# [Excerpted records]
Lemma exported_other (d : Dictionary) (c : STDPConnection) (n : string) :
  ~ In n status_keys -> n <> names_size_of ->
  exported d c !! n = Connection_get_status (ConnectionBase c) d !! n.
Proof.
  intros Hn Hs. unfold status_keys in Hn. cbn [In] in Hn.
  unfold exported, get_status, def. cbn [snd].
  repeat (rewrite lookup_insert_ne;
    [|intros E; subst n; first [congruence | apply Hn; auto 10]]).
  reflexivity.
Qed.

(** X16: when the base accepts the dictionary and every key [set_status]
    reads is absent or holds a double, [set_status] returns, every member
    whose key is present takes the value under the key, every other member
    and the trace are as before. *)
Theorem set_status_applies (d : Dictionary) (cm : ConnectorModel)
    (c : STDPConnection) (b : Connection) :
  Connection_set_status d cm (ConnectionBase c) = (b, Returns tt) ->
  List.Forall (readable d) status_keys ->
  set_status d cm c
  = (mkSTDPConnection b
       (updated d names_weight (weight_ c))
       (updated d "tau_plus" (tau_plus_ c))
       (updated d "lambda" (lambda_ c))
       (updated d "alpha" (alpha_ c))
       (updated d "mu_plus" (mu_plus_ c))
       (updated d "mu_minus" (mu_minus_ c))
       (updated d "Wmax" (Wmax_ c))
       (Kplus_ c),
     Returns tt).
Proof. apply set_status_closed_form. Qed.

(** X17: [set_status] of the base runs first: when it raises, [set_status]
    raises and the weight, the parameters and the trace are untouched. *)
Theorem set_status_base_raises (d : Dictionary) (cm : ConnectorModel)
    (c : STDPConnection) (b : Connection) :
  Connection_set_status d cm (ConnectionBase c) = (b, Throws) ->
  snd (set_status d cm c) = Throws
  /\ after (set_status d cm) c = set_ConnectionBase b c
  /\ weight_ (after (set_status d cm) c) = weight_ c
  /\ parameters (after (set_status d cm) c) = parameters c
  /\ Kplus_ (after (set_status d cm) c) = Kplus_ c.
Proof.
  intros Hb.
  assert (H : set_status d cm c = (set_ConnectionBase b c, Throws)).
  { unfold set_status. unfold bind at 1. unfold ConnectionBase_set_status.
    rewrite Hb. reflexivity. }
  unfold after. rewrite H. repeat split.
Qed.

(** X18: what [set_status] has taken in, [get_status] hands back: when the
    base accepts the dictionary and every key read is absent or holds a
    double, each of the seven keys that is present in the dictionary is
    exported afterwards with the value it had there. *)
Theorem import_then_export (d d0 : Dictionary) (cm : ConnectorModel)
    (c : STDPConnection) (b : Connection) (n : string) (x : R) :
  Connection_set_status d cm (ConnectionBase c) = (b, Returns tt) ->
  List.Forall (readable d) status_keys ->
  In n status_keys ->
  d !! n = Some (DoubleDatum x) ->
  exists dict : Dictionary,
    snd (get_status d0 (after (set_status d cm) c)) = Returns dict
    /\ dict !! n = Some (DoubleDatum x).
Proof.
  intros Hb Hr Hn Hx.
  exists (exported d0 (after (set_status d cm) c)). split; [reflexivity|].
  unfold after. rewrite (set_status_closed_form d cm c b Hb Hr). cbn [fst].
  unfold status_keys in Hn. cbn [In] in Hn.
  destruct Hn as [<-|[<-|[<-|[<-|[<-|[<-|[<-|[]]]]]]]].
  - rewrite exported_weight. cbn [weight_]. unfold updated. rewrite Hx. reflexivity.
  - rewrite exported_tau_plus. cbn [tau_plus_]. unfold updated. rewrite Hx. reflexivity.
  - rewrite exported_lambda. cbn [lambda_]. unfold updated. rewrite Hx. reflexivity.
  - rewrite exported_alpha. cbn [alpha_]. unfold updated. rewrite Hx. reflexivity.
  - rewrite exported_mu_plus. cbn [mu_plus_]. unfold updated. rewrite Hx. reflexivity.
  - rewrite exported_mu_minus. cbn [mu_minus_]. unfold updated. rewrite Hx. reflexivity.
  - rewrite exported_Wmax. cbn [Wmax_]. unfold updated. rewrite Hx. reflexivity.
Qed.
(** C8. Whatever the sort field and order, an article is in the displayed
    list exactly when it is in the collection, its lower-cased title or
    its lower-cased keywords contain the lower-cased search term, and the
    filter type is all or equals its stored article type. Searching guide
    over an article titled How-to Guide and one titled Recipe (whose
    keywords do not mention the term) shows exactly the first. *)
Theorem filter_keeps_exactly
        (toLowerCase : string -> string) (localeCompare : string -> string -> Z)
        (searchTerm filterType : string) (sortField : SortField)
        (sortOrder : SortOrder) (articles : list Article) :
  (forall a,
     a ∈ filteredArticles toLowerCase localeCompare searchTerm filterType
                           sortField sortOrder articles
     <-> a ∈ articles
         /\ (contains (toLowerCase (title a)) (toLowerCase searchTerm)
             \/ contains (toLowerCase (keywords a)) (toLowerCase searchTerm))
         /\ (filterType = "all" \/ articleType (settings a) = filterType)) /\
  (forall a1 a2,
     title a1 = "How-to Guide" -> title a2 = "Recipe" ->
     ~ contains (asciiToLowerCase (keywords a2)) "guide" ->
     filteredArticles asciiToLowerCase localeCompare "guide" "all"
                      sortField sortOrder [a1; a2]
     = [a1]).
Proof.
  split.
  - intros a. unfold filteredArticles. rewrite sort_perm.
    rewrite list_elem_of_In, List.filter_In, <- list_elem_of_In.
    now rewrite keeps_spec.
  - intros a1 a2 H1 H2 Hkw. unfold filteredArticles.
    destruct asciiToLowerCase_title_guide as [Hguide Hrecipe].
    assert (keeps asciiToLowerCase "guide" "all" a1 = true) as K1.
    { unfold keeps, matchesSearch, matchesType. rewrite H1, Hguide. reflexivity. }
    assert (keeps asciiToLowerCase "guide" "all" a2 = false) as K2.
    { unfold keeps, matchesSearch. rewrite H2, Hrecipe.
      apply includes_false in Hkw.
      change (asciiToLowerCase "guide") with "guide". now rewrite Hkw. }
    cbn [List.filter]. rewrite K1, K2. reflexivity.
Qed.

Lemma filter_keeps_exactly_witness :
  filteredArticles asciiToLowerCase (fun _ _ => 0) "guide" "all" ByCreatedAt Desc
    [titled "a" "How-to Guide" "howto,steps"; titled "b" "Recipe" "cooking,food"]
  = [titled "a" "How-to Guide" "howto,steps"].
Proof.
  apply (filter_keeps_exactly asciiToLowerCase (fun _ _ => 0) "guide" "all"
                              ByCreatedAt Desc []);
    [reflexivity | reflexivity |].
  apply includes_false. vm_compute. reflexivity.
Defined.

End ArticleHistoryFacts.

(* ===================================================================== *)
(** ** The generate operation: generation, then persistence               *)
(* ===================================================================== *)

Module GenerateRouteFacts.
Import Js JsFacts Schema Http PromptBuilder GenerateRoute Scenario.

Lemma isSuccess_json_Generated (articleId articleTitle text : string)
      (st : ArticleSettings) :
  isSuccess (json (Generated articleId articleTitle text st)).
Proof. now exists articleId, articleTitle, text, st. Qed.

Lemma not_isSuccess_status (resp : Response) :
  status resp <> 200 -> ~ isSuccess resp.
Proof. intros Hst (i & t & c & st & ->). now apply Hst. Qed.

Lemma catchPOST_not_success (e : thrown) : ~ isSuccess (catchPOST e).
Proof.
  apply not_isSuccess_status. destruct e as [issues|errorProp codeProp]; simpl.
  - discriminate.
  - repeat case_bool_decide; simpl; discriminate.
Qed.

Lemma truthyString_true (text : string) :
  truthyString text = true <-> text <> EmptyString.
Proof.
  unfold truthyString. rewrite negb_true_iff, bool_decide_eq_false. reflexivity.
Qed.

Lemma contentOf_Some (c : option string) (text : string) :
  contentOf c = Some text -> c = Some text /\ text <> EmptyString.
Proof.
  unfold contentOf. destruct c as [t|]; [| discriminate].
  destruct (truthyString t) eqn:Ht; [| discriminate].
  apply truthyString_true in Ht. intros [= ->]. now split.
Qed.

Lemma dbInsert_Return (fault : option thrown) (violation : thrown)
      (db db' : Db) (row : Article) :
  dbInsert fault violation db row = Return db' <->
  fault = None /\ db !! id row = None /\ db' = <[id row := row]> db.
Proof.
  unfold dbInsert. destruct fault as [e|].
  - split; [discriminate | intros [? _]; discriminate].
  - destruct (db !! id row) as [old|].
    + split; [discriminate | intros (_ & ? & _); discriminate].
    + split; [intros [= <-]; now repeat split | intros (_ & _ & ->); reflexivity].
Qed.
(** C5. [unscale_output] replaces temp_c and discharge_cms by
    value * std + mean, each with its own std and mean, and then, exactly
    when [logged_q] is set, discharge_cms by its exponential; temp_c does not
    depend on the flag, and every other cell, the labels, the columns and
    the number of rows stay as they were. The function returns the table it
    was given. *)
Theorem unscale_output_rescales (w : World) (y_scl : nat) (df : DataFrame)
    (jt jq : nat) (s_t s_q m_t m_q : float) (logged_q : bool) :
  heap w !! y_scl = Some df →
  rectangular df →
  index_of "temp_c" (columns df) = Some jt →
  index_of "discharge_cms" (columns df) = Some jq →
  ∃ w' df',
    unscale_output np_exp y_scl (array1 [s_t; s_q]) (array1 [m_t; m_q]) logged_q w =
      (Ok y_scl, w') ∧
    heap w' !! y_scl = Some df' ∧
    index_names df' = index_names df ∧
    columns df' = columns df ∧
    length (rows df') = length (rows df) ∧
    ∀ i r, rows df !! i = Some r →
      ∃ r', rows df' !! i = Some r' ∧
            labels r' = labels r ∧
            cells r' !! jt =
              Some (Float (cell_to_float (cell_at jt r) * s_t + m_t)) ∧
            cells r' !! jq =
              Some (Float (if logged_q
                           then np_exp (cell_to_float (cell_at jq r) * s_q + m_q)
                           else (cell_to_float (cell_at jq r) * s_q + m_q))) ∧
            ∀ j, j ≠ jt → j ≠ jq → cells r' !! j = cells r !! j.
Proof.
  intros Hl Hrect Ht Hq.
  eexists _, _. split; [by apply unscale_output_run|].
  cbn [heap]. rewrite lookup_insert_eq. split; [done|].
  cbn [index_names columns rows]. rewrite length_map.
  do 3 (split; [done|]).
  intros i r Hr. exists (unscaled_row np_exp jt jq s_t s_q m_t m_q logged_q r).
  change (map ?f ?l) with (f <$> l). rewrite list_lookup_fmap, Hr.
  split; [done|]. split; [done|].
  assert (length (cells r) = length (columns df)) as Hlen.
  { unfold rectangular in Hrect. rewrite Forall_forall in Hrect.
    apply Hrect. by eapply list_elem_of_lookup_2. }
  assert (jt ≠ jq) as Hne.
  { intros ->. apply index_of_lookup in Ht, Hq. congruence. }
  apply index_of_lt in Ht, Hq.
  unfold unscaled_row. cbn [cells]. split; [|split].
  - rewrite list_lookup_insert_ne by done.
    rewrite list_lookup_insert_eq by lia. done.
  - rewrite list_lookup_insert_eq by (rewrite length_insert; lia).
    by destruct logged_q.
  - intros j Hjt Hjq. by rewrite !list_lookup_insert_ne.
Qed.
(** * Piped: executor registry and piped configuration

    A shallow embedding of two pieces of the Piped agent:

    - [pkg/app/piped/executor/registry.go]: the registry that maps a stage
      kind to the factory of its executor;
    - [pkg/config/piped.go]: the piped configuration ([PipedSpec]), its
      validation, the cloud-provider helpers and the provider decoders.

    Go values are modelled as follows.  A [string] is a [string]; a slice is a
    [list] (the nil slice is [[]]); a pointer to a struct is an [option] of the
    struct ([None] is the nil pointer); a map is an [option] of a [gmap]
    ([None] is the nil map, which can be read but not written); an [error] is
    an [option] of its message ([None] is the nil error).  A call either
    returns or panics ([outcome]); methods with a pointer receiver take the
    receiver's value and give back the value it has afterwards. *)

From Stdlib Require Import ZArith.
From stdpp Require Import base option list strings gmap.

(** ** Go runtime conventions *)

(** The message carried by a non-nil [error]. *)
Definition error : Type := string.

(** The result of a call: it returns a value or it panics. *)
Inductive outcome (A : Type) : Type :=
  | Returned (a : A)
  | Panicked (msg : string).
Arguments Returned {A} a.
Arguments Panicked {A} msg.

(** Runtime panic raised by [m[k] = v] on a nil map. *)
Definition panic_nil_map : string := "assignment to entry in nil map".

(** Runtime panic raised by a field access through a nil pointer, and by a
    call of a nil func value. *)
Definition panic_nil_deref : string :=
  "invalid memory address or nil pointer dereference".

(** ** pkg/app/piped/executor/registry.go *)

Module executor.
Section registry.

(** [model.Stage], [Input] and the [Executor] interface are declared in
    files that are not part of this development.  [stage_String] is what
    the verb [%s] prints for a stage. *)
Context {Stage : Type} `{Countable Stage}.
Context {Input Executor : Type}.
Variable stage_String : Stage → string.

# [About this exercise]
Given the records above, return exactly the lines starting at the line containing "[list] (the nil" and ending at the line containing "an [option] of its", including both.

# [Response to the exercise]
    [list] (the nil slice is [[]]); a pointer to a struct is an [option] of the
    struct ([None] is the nil pointer); a map is an [option] of a [gmap]
    ([None] is the nil map, which can be read but not written); an [error] is
    an [option] of its message ([None] is the nil error).  A call either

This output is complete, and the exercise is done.